Public Policy and Globalization in Hawai'i


Public Policy and Globalization in Hawai'i. Special issue of Social Process in Hawai'i (40), guest-edited by Ibrahim G Aoudé. Honolulu: Department of Sociology, University of Hawai'i at Manoa, 2001.ISBN0-8248-2492-X; xxvii + 240 pages, tables, figures, appendixes, bibliography. US$17.00.

The initial question posed by guest editor Ibrahim Aoudé in the introductory essay in Public Policy and Globalization in Hawai'i is at once challenging and compromising. He asks, "What public policies should Hawai'i devise for it to at least derive some benefits from globalization?" (xii). The question is challenging in the sense that public policy toward globalization is particularly vexing from the perspective of a place such as Hawai'i that has become so dependent on external resources. It is compromising in the inevitability implicit in the trade-off, "to at least derive some benefits from globalization" (emphasis added). In spite of the fact that this question has been asked so many times before, why is it so difficult to answer—or swallow? What makes this current brand of globalization, that is, the transnationalization of capital and production amid a worldwide system of multinational corporations and ever-present US hegemony, all that different or new from what we've experienced before? Can the promises of the so-called "New Economy" offer any real hope to the people of a geographically remote place such as Hawai'i? Are there new lessons to be learned that may be of relevance to other island [End Page 482] communities? In this collection of nine provocative essays and three appendices, there are, no doubt, some useful, albeit, painful accounts of globalization's romp through these islands. Yet finding real benefits to many people, especially to indigenous populations, local communities, and those who have either a critical perspective or a conscience, may be a fruitless search.

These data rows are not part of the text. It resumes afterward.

(** The resolver up to the making of the identifier, when the walk over
    the records reaches SYSTEM.CNF;1 and its contents hold a boot line:
    the identifier is made of the file name, and the call returns 1. *)
Lemma detect_ps1_game_sub_boot (fp : intfstream) (game_id buffer : list Z)
    (scm : bool) (errno : Z) (pvd W cnf pre kw mid : list Z) (sep : Z)
    (file : list Z) (off : nat) :
  length buffer = WINDOW ->
  st_read_at fp (root_record_offset fp scm) 6 = RdData pvd ->
  (6 <= length pvd)%nat ->
  st_read_at fp (sector_offset fp scm (record_sector pvd 0)) WINDOW
    = RdData W ->
  length W = WINDOW ->
  dir_walk W 0 off ->
  st_read_at fp (sector_offset fp scm (record_sector W off)) 256
    = RdData cnf ->
  length cnf = 256%nat ->
  boot_line cnf pre kw mid sep file ->
  exists (fp' : intfstream) (errno' : Z) (rest : list Z),
    detect_ps1_game_sub fp game_id scm buffer errno
    = (do g <- build_game_id (file ++ 0 :: rest) game_id ;;
       Ret (1, fp', g, errno')) /\
    st_read_at fp' = st_read_at fp.
Proof.
  intros Hbuf Hpvd Hpvdlen HW HWlen Hwalk Hcnf Hcnflen
    [Hsplit Hprenz Hnoboot Hkw Hmid Hsep Hfile].
  assert (HWIN : WINDOW = 4096%nat) by reflexivity.
  unfold detect_ps1_game_sub.
  rewrite store_lt by lia. cbn [obind].
  destruct (probe_mode1_spec fp scm errno) as (fp1 & errno1 & Eprobe & Hrd1).
  rewrite Eprobe. cbn [obind].
  set (buf0 := <[0%nat:=0]> buffer).
  assert (Hbuf0 : length buf0 = WINDOW)
    by (unfold buf0; rewrite length_insert; exact Hbuf).
  fold (root_record_offset fp scm).
  destruct (seek_read_data fp1 (root_record_offset fp scm) 6 pvd buf0 errno1)
    as (fp2 & E2 & Hrd2 & _ & _).
  { rewrite Hrd1. exact Hpvd. }
  { rewrite length_take. lia. }
  rewrite E2. cbn [obind].
  assert (Hl6 : length (take 6 pvd) = 6%nat) by (rewrite length_take; lia).
  rewrite read_cd_sector_spec by (rewrite length_app, Hl6; lia).
  cbn [obind]. rewrite record_sector_app by lia.
  replace (record_sector (take 6 pvd) 0) with (record_sector pvd 0).
  2:{ unfold record_sector. rewrite !(nth_lookup _ _ 0).
      rewrite !lookup_take_lt by lia. reflexivity. }
  fold (sector_offset fp scm (record_sector pvd 0)).
  set (buf1 := take 6 pvd ++ drop (length (take 6 pvd)) buf0).
  assert (Hbuf1 : length buf1 = WINDOW).
  { unfold buf1. rewrite length_app, length_drop. lia. }
  destruct (seek_read_data fp2 (sector_offset fp scm (record_sector pvd 0))
              WINDOW W buf1 errno1) as (fp3 & E3 & Hrd3 & _ & _).
  { rewrite Hrd2, Hrd1. exact HW. }
  { rewrite length_take. lia. }
  rewrite E3. cbn [obind].
  rewrite (take_ge W WINDOW) by lia.
  rewrite (drop_ge buf1) by lia. rewrite app_nil_r.
  destruct (dir_scan_walk W 0 off Hwalk HWlen (S WINDOW))
    as (Escan & Hoff & Hfield); [lia|].
  rewrite Escan. cbn [obind].
  destruct (Nat.leb_spec WINDOW off); [lia|].
  assert (Hoff45 : (off + 45 <= length W)%nat).
  { unfold name_field in Hfield. rewrite length_take, length_drop in Hfield.
    lia. }
  rewrite read_cd_sector_spec by lia. cbn [obind].
  fold (sector_offset fp scm (record_sector W off)).
  destruct (seek_read_data fp3 (sector_offset fp scm (record_sector W off))
              256 cnf W errno1) as (fp4 & E4 & Hrd4 & _ & _).
  { rewrite Hrd3, Hrd2, Hrd1. exact Hcnf. }
  { rewrite length_take. lia. }
  rewrite E4. cbn [obind].
  rewrite (take_ge cnf 256) by lia. rewrite Hcnflen.
  destruct (drop 256 W) as [|w256 rest] eqn:Hdrop.
  { apply (f_equal length) in Hdrop. rewrite length_drop in Hdrop.
    simpl in Hdrop. lia. }
  rewrite store_app_at by (assumption || discriminate). cbn [obind].
  change (drop 1 (w256 :: rest)) with rest.
  destruct (boot_kw_chars kw Hkw) as [Hkwlen Hkwchars].
  set (filez := file ++ 0 :: rest).
  set (line := kw ++ mid ++ sep :: filez).
  assert (Hline : cnf ++ 0 :: rest = pre ++ line).
  { rewrite Hsplit. unfold line, filez.
    rewrite <- !app_assoc. reflexivity. }
  rewrite Hline.
  assert (Hboot : boot_at line).
  { unfold boot_at, line. rewrite take_app_length' by (symmetry; exact Hkwlen).
    exact Hkw. }
  assert (Hlinelen : (4 <= length line)%nat).
  { unfold line. rewrite length_app. lia. }
  rewrite find_boot_spec; try assumption.
  2:{ intros i Hi Hb. apply (Hnoboot i Hi).
      unfold boot_at in *. rewrite <- Hline in Hb.
      rewrite drop_app_le in Hb by (rewrite Hsplit, length_app; lia).
      rewrite take_app_le in Hb; [exact Hb|].
      rewrite length_drop, Hsplit, !length_app, Hkwlen. lia. }
  cbn [obind].
  destruct (boot_at_nz line Hboot) as (c0 & r0 & Hc0 & Hnz0).
  rewrite Hc0. cbn [load lookup list_lookup obind].
  destruct (Z.eqb_spec c0 0); [contradiction|].
  rewrite <- Hc0. unfold line at 1 2.
  rewrite (app_assoc kw).
  rewrite scan_line_to_sep; [| |exact Hsep].
  2:{ apply Forall_app. split; [exact Hkwchars | exact Hmid]. }
  unfold filez at 1. rewrite scan_line_to_eol by exact Hfile.
  cbn [obind].
  exists fp4, errno1, rest. split; [reflexivity|]. congruence.
Qed.

(** The resolver on a boot file name of the shape of a serial: with
    room in game_id it returns 1 with the identifier, without it stores
    outside game_id. *)
Lemma detect_ps1_game_sub_serial_outcome (fp : intfstream)
    (game_id buffer : list Z) (scm : bool) (errno : Z)
    (pvd W cnf pre kw mid : list Z) (sep : Z) (file l4 : list Z) (s : Z)
    (d1 d2 : list Z) (e : Z) (t : list Z) (off : nat) :
  length buffer = WINDOW ->
  st_read_at fp (root_record_offset fp scm) 6 = RdData pvd ->
  (6 <= length pvd)%nat ->
  st_read_at fp (sector_offset fp scm (record_sector pvd 0)) WINDOW
    = RdData W ->
  length W = WINDOW ->
  dir_walk W 0 off ->
  st_read_at fp (sector_offset fp scm (record_sector W off)) 256
    = RdData cnf ->
  length cnf = 256%nat ->
  boot_line cnf pre kw mid sep file ->
  serial_name file l4 s d1 d2 e t ->
  ((length (serial_id l4 d1 d2) < length game_id)%nat ->
   exists fp' errno',
     detect_ps1_game_sub fp game_id scm buffer errno
     = Ret (1, fp',
            serial_id l4 d1 d2
            ++ 0 :: drop (S (length (serial_id l4 d1 d2))) game_id,
            errno')) /\
  ((length game_id <= length (serial_id l4 d1 d2))%nat ->
   detect_ps1_game_sub fp game_id scm buffer errno = Fault).
Proof.
  intros Hbuf Hpvd Hpvdlen HW HWlen Hwalk Hcnf Hcnflen Hboot Hname.
  destruct (detect_ps1_game_sub_boot fp game_id buffer scm errno pvd W cnf pre
              kw mid sep file off) as (fp' & errno' & rest & E & _);
    try assumption.
  rewrite E.
  rewrite <- (app_nil_r (file ++ 0 :: rest)), <- app_assoc.
  rewrite (build_game_id_serial file l4 s d1 d2 e t _ game_id Hname).
  unfold write_at. rewrite length_app. cbn [length Nat.add].
  split.
  - intros Hcap.
    destruct (Nat.leb_spec (length (serial_id l4 d1 d2) + 1) (length game_id));
      [|lia].
    cbn [obind take app]. exists fp', errno'.
    rewrite <- app_assoc. cbn [app].
    replace (length (serial_id l4 d1 d2) + 1)%nat
      with (S (length (serial_id l4 d1 d2))) by lia.
    reflexivity.
  - intros Hcap.
    destruct (Nat.leb_spec (length (serial_id l4 d1 d2) + 1) (length game_id));
      [lia | reflexivity].
Qed.

(** X21: for a boot file name of the shape of a serial -- four
    characters, a separator, alphanumeric characters with a dot among
    them -- after the last backslash or colon of the boot line,
    detect_ps1_game_sub returns 1 with the identifier made of the four
    characters in upper case, a dash and the alphanumeric characters,
    and its terminator. *)
Theorem detect_ps1_game_sub_serial (fp : intfstream)
    (game_id buffer : list Z) (scm : bool) (errno : Z)
    (pvd W cnf pre kw mid : list Z) (sep : Z) (file l4 : list Z) (s : Z)
    (d1 d2 : list Z) (e : Z) (t : list Z) (off : nat) :
  length buffer = WINDOW ->
  st_read_at fp (root_record_offset fp scm) 6 = RdData pvd ->
  (6 <= length pvd)%nat ->
  st_read_at fp (sector_offset fp scm (record_sector pvd 0)) WINDOW
    = RdData W ->
  length W = WINDOW ->
  dir_walk W 0 off ->
  st_read_at fp (sector_offset fp scm (record_sector W off)) 256
    = RdData cnf ->
  length cnf = 256%nat ->
  boot_line cnf pre kw mid sep file ->
  serial_name file l4 s d1 d2 e t ->
  (length (serial_id l4 d1 d2) < length game_id)%nat ->
  exists fp' errno',
    detect_ps1_game_sub fp game_id scm buffer errno
    = Ret (1, fp',
           serial_id l4 d1 d2
           ++ 0 :: drop (S (length (serial_id l4 d1 d2))) game_id,
           errno').
Proof.
  intros Hbuf Hpvd Hpvdlen HW HWlen Hwalk Hcnf Hcnflen Hboot Hname Hcap.
  destruct (detect_ps1_game_sub_serial_outcome fp game_id buffer scm errno
              pvd W cnf pre kw mid sep file l4 s d1 d2 e t off) as [Hok _];
    try assumption.
  exact (Hok Hcap).
Qed.

(** X22: the resolver stores the identifier and its terminator without
    knowing the size of game_id: for a serial name whose identifier has
    as many characters as game_id has bytes, or more, it stores outside
    game_id. *)
Theorem detect_ps1_game_sub_overruns_game_id (fp : intfstream)
    (game_id buffer : list Z) (scm : bool) (errno : Z)
    (pvd W cnf pre kw mid : list Z) (sep : Z) (file l4 : list Z) (s : Z)
    (d1 d2 : list Z) (e : Z) (t : list Z) (off : nat) :
  length buffer = WINDOW ->
  st_read_at fp (root_record_offset fp scm) 6 = RdData pvd ->
  (6 <= length pvd)%nat ->
  st_read_at fp (sector_offset fp scm (record_sector pvd 0)) WINDOW
    = RdData W ->
  length W = WINDOW ->
  dir_walk W 0 off ->
  st_read_at fp (sector_offset fp scm (record_sector W off)) 256
    = RdData cnf ->
  length cnf = 256%nat ->
  boot_line cnf pre kw mid sep file ->
  serial_name file l4 s d1 d2 e t ->
  (length game_id <= length (serial_id l4 d1 d2))%nat ->
  detect_ps1_game_sub fp game_id scm buffer errno = Fault.
Proof.
  intros Hbuf Hpvd Hpvdlen HW HWlen Hwalk Hcnf Hcnflen Hboot Hname Hcap.
  destruct (detect_ps1_game_sub_serial_outcome fp game_id buffer scm errno
              pvd W cnf pre kw mid sep file l4 s d1 d2 e t off) as [_ Hbad];
    try assumption.
  exact (Hbad Hcap).
Qed.

(** X23: when the first attempt of detect_ps1_game, on sectors of 2352
    or 2048 bytes, ends at a directory without SYSTEM.CNF;1, the second
    attempt reads the same stream in sectors of 2448 bytes; when that
    finds the boot file, the call returns 1 with its identifier. *)
Theorem detect_ps1_game_second_attempt (fd : intfstream)
    (game_id buffer1 buffer2 : list Z) (errno : Z)
    (pvd0 W0 : list Z) (off0 : nat)
    (pvd W cnf pre kw mid : list Z) (sep : Z) (file l4 : list Z) (s : Z)
    (d1 d2 : list Z) (e : Z) (t : list Z) (off : nat) :
  length buffer1 = WINDOW ->
  st_read_at fd (root_record_offset fd false) 6 = RdData pvd0 ->
  (6 <= length pvd0)%nat ->
  st_read_at fd (sector_offset fd false (record_sector pvd0 0)) WINDOW
    = RdData W0 ->
  length W0 = WINDOW ->
  dir_chain W0 0 off0 ->
  W0 !! off0 = Some 0 \/ (WINDOW <= off0)%nat ->
  length buffer2 = WINDOW ->
  st_read_at fd (root_record_offset fd true) 6 = RdData pvd ->
  (6 <= length pvd)%nat ->
  st_read_at fd (sector_offset fd true (record_sector pvd 0)) WINDOW
    = RdData W ->
  length W = WINDOW ->
  dir_walk W 0 off ->
  st_read_at fd (sector_offset fd true (record_sector W off)) 256
    = RdData cnf ->
  length cnf = 256%nat ->
  boot_line cnf pre kw mid sep file ->
  serial_name file l4 s d1 d2 e t ->
  (length (serial_id l4 d1 d2) < length game_id)%nat ->
  exists fd' errno',
    detect_ps1_game fd game_id buffer1 buffer2 errno
    = Ret (1, fd',
           serial_id l4 d1 d2
           ++ 0 :: drop (S (length (serial_id l4 d1 d2))) game_id,
           errno').
Proof.
  intros Hb1 Hpvd0 Hpvd0len HW0 HW0len Hchain Hend
    Hb2 Hpvd Hpvdlen HW HWlen Hwalk Hcnf Hcnflen Hboot Hname Hcap.
  unfold detect_ps1_game.
  destruct (detect_ps1_game_sub_chain_ends fd game_id buffer1 false errno
              pvd0 W0 off0) as (fd1 & e1 & E1 & Hrd1); try assumption.
  rewrite E1. cbn [obind Z.eqb negb].
  destruct (detect_ps1_game_sub_serial_outcome fd1 game_id buffer2 true e1
              pvd W cnf pre kw mid sep file l4 s d1 d2 e t off) as [Hok _];
    try assumption; try (rewrite Hrd1; assumption).
  destruct (Hok Hcap) as (fd2 & e2 & E2). rewrite E2. eauto.
Qed.

(** *** Images with a BOOT2 line *)

Ltac walk_to_system_cnf :=
  apply (dir_walk_next _ 0 34 68);
  [ vm_compute; reflexivity | lia | vm_compute; reflexivity
  | vm_compute; discriminate
  | apply (dir_walk_next _ 34 34 68);
    [ vm_compute; reflexivity | lia | vm_compute; reflexivity
    | vm_compute; discriminate
    | apply (dir_walk_found _ 68 45);
      [ vm_compute; reflexivity | discriminate | vm_compute; reflexivity ] ] ].

Ltac boot2_line :=
  constructor;
  [ vm_compute; reflexivity
  | constructor
  | intros i Hi; simpl in Hi; lia
  | vm_compute; reflexivity
  | repeat (apply List.Forall_cons; [split; discriminate|]);
    apply List.Forall_nil
  | left; reflexivity
  | vm_compute; reflexivity ].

Public Policy and Globalization in Hawai'i presents different ways of viewing globalization's impact on Hawai'i. Several of the authors (Li'ana Petranek, JohnWiteck, Jim Brewer) take a broad perspective, attempting to relate developments in Hawai'i to the US mainland and sketching the historical evolution of the "roots of dependency" (38). While the authors make reference to the colonialism of the late 1800s and the emergence of a plantation economy, most of the analysis deals with more recent events—the emergence of mass tourism, the alignment with corporate globalism (77), Reaganism, the North American Free Trade Agreement, the World Trade Organization—and with Hawai'i's own litany of neoliberal responses, including the Konno decision on privatization, the Cayetano administration's Economic Revitalization Task Force, and other manifestations of the new economic order in Hawai'i. Although there's not much new in terms of the big picture analysis, the details and the local, ground-level commentary is worthwhile reading. And it is always nice to hear from other voices.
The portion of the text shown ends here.